21_VERV

21_VERV

Location: London, United Kingdom
Project Year: 2019
Project Team: Christoph a. Kumpusch, Audrey Marie Dandenault, William Lee

VERV London is not only the largest and first gender-fluid fashion retailer in Europe, but an invitation to every passenger for a non-binary retail experience.

Located at a new urban heart in the U.K, the Borough of Hackney, the spaces address questions about fluidity, equity, and visibility – aka real estate, but also constructability and adaptability over time. Local artists, materials and labour was used to realize this project in its entirety.
The infill building serves as an urban storytelling device as much as a retail outlet. Its design utilizes “fluid” materials across all scales – paint turning into walls, walls staging as light fixtures, plumbing doubling up as display rails and furniture. The ground floor space showcases unique and exciting collections by independent designers in a raw yet polished space and features custom installations by local artists throughout the community. The stacked-shotgun layout of the spaces allows for special double height moments where merchandise is paired with art installations, performance, debate and the drive to be a hub for its community – which was also the driving force to create V-2 a Variability-Hub to strengthen and make visible challenges and movements within the community Verv serves. A fully public gender-fluid bathroom and powder room is the first of its kind and part of Verv’s community safe-space, along a debate and community workshop for indoor and outdoor working.

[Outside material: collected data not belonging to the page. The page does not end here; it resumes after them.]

(** * socfs: SoC registers as a FUSE filesystem

    A shallow embedding of [socfs.c].  The descriptor file is kept as the
    byte image that [main] maps into memory, and every lookup walks that
    image with the offsets of the packed structs, as the C code does.
    Physical memory behind [/dev/mem] is a byte store reached through the
    live mappings of the process.

    Conventions:
    - integers are [Z] with the wrap-around of their C type written out;
      the target is LP64 and little-endian;
    - a pointer into the descriptor image is the byte offset from
      [private->header];
    - an access the C abstract machine leaves undefined (outside the
      descriptor image, outside every live mapping, past the end of a
      caller buffer) is the outcome [Fault];
    - the [fuse_log] and [fprintf] calls are left out, and the directory
      filler of the host is taken to accept every entry;
    - [parse_input] comes from [misc.h]: [soc_write] takes it as a
      parameter, and [Misc.parse_input] models it. *)

From Stdlib Require Import ZArith List String Ascii Bool Lia HexString.
Import ListNotations.
Local Open Scope Z_scope.

(** ** Outcomes of memory-touching computations *)

Inductive result (A : Type) : Type :=
| Done (a : A)
| Fault.
Arguments Done {A} a.
Arguments Fault {A}.

Definition rbind {A B} (r : result A) (k : A -> result B) : result B :=
  match r with
  | Done a => k a
  | Fault => Fault
  end.

Declare Scope result_scope.
Delimit Scope result_scope with result.
Notation "'let?' x := r 'in' k" := (rbind r (fun x => k))
  (at level 10, x pattern, r at level 100, k at level 200) : result_scope.
Local Open Scope result_scope.

(** ** Machine integers *)

Definition wrap32 (z : Z) : Z := z mod 2 ^ 32.
Definition wrap64 (z : Z) : Z := z mod 2 ^ 64.

(** Conversion of a [uint64_t] to the signed 64-bit [off_t]. *)
Definition to_off_t (z : Z) : Z :=
  let u := wrap64 z in
  if u <? 2 ^ 63 then u else u - 2 ^ 64.

(** Conversion to [int], the return type of the FUSE callbacks. *)
Definition to_int (z : Z) : Z :=
  let u := wrap32 z in
  if u <? 2 ^ 31 then u else u - 2 ^ 32.

Definition ENOENT : Z := 2.
Definition EFAULT : Z := 14.
Definition EINVAL : Z := 22.

(** ** C strings *)

Module Libc.

Definition NUL : ascii := "000"%char.

Definition code (c : ascii) : Z := Z.of_N (N_of_ascii c).

(** The descriptor image: the bytes of the file mapped by [main]. *)
Definition image := list ascii.

Definition byte_at (h : image) (p : Z) : result ascii :=
  if p <? 0 then Fault
  else match nth_error h (Z.to_nat p) with
       | Some c => Done c
       | None => Fault
       end.

Fixpoint read_le (h : image) (p : Z) (n : nat) : result Z :=
  match n with
  | O => Done 0
  | S n' =>
      let? c := byte_at h p in
      let? rest := read_le h (p + 1) n' in
      Done (code c + 256 * rest)
  end.

Definition read_u32 (h : image) (p : Z) : result Z := read_le h p 4.
Definition read_u64 (h : image) (p : Z) : result Z := read_le h p 8.

(** [s + n] for a pointer [s] into a NUL-terminated string: stepping over
    the terminator leaves the string. *)
Fixpoint advance (n : nat) (s : string) : result string :=
  match n with
  | O => Done s
  | S n' =>
      match s with
      | EmptyString => Fault
      | String c s' => if Ascii.eqb c NUL then Fault else advance n' s'
      end
  end.

(** [strchr(s, c)] (also known as [index]): offset of the first [c] in
    [s], [None] for the null pointer. *)
Fixpoint strchr (s : string) (c : ascii) : option Z :=
  match s with
  | EmptyString => if Ascii.eqb c NUL then Some 0 else None
  | String a s' =>
      if Ascii.eqb a c then Some 0
      else if Ascii.eqb a NUL then None
      else option_map Z.succ (strchr s' c)
  end.

Definition index := strchr.

(** [strlen(s)]. *)
Fixpoint strlen (s : string) : Z :=
  match s with
  | EmptyString => 0
  | String a s' => if Ascii.eqb a NUL then 0 else 1 + strlen s'
  end.

(** [strcmp(s1, s2)] of two strings held outside the image. *)
Fixpoint strcmp_str (s1 s2 : string) : Z :=
  match s1, s2 with
  | EmptyString, EmptyString => 0
  | EmptyString, String c2 _ => 0 - code c2
  | String c1 _, EmptyString => code c1
  | String c1 s1', String c2 s2' =>
      if Ascii.eqb c1 c2
      then if Ascii.eqb c1 NUL then 0 else strcmp_str s1' s2'
      else code c1 - code c2
  end.

(** [strcmp(s, h + p)]: [s] is a string outside the image, the second
    operand is read from the image until a difference or a NUL. *)
Fixpoint strcmp (s : string) (h : image) (p : Z) : result Z :=
  let? c2 := byte_at h p in
  match s with
  | EmptyString => Done (0 - code c2)
  | String c1 s' =>
      if Ascii.eqb c1 c2
      then if Ascii.eqb c1 NUL then Done 0 else strcmp s' h (p + 1)
      else Done (code c1 - code c2)
  end.

(** [strncmp(s, h + p, n)]: at most [n] characters are compared. *)
Fixpoint strncmp (s : string) (h : image) (p : Z) (n : Z) : result Z :=
  if n <=? 0 then Done 0
  else
    let? c2 := byte_at h p in
    match s with
    | EmptyString => Done (0 - code c2)
    | String c1 s' =>
        if Ascii.eqb c1 c2
        then if Ascii.eqb c1 NUL then Done 0
             else strncmp s' h (p + 1) (n - 1)
        else Done (code c1 - code c2)
    end.

(** The NUL-terminated string that starts at [h + p], as a callee such as
    the directory filler reads it. *)
Fixpoint cstring_of (l : list ascii) : result string :=
  match l with
  | [] => Fault
  | c :: l' =>
      if Ascii.eqb c NUL then Done EmptyString
      else let? s := cstring_of l' in Done (String c s)
  end.

Definition cstring (h : image) (p : Z) : result string :=
  if p <? 0 then Fault else cstring_of (skipn (Z.to_nat p) h).

End Libc.
Import Libc.

(** ** Layout of the packed descriptor structs *)

Definition MAX_SOC_NAME : Z := 32.
Definition MAX_REG_NAME : Z := 64.
Definition MAX_TOP_NAME : Z := 32.

Definition SOC_MAGIC : Z := 0x57a32bcd.

Module Layout.

(** [struct reg]: name, addr, width. *)
Definition reg_name : Z := 0.
Definition reg_addr : Z := MAX_REG_NAME.
Definition reg_width : Z := MAX_REG_NAME + 8.
Definition sizeof_reg : Z := MAX_REG_NAME + 8 + 4.

(** [struct top]: name, reg_count, next_offset, regs[]. *)
Definition top_name : Z := 0.
Definition top_reg_count : Z := MAX_TOP_NAME.
Definition top_next_offset : Z := MAX_TOP_NAME + 4.
Definition top_regs : Z := MAX_TOP_NAME + 8.

(** [struct soc_header]: magic, version, soc_name, top_count, tops[]. *)
Definition hdr_magic : Z := 0.
Definition hdr_version : Z := 4.
Definition hdr_soc_name : Z := 8.
Definition hdr_top_count : Z := 8 + MAX_SOC_NAME.
Definition hdr_tops : Z := 8 + MAX_SOC_NAME + 4.

End Layout.

Record soc_private : Type := {
  header : image;
  mem_fd : Z
}.

(** ** Path resolution *)

(** [find_top]: [None] is the null pointer, [Some top] the offset of the
    matching [struct top]. *)
Fixpoint find_top_loop (h : image) (name : string) (len : Z)
    (count : nat) (top : Z) : result (option Z) :=
  match count with
  | O => Done None
  | S count' =>
      let? r := strncmp name h (top + Layout.top_name) len in
      if r =? 0 then Done (Some top)
      else
        let? next := read_u32 h (top + Layout.top_next_offset) in
        find_top_loop h name len count' next
  end.

Definition find_top (private : soc_private) (name : string) (len : Z)
  : result (option Z) :=
  let h := header private in
  let? top_count := read_u32 h Layout.hdr_top_count in
  find_top_loop h name len (Z.to_nat top_count) Layout.hdr_tops.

The second floor of the urban shelf acted mainly as a store until it became a transformative space: Alice in Hackneyland’s, an artists collective, Sensorium is built around the space interior. A critical lens pervades this project as it crosses opportunities to integrate architecture in its multiple contexts: from the urban approach and the street facade, to the intimate opening of the doorknob and picking up an item off the shelf, an integral approach was taken collaborating with artists and creatives from across disciplines. The store itself became a landmark for what it represents: a public voice for non-binariness.